--- Data listing Enclosed Below ---

(** * OneBox: the mail synchronisation and processing pipeline

    A shallow embedding of the backend services of the OneBox email
    aggregator (ImapService, AIService, AutomationService and
    ElasticsearchService) and the properties of its pipeline.

    The TypeScript code is asynchronous and effectful.  Every [await]ed
    call is sequential in the source, so an [async] method is embedded as a
    computation in a monad [M] that threads the state of the process and of
    the document store, collects the observable events (log lines and calls
    to the external collaborators) and propagates JavaScript exceptions.
    The collaborators themselves (mail server, MIME parser, OpenAI, the
    Elasticsearch client, axios, the clock and the time zone of the host,
    the environment variables) are the fields of a record [Env]; every
    theorem holds for all of them. *)

From Stdlib Require Import ZArith Lia.
From stdpp Require Import base option list strings pretty gmap.

Local Open Scope string_scope.
Local Open Scope list_scope.
Local Open Scope Z_scope.

(** ** JavaScript values the services manipulate *)

Module Js.

(** A thrown value: an [Error] object with its [message], or any other
    value, kept as the text [String(error)] prints. *)
Inductive Thrown : Type :=
| Error (message : string)
| NonError (text : string).

(** [error instanceof Error ? error.message : String(error)] *)
Definition message_or_string (error : Thrown) : string :=
  match error with
  | Error m => m
  | NonError t => t
  end.

(** [error instanceof Error ? error.message : 'Unknown error'] *)
Definition message_or_unknown (error : Thrown) : string :=
  match error with
  | Error m => m
  | NonError _ => "Unknown error"
  end.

--- End of Enclosed Data listing ---

** What the task requires **
An exact copy of every entry is what's needed, so retype them all.

** Task response **
(** * OneBox: the mail synchronisation and processing pipeline

    A shallow embedding of the backend services of the OneBox email
    aggregator (ImapService, AIService, AutomationService and
    ElasticsearchService) and the properties of its pipeline.

    The TypeScript code is asynchronous and effectful.  Every [await]ed
    call is sequential in the source, so an [async] method is embedded as a
    computation in a monad [M] that threads the state of the process and of
    the document store, collects the observable events (log lines and calls
    to the external collaborators) and propagates JavaScript exceptions.
    The collaborators themselves (mail server, MIME parser, OpenAI, the
    Elasticsearch client, axios, the clock and the time zone of the host,
    the environment variables) are the fields of a record [Env]; every
    theorem holds for all of them. *)

From Stdlib Require Import ZArith Lia.
From stdpp Require Import base option list strings pretty gmap.

Local Open Scope string_scope.
Local Open Scope list_scope.
Local Open Scope Z_scope.

(** ** JavaScript values the services manipulate *)

Module Js.

(** A thrown value: an [Error] object with its [message], or any other
    value, kept as the text [String(error)] prints. *)
Inductive Thrown : Type :=
| Error (message : string)
| NonError (text : string).

(** [error instanceof Error ? error.message : String(error)] *)
Definition message_or_string (error : Thrown) : string :=
  match error with
  | Error m => m
  | NonError t => t
  end.

(** [error instanceof Error ? error.message : 'Unknown error'] *)
Definition message_or_unknown (error : Thrown) : string :=
  match error with
  | Error m => m
  | NonError _ => "Unknown error"
  end.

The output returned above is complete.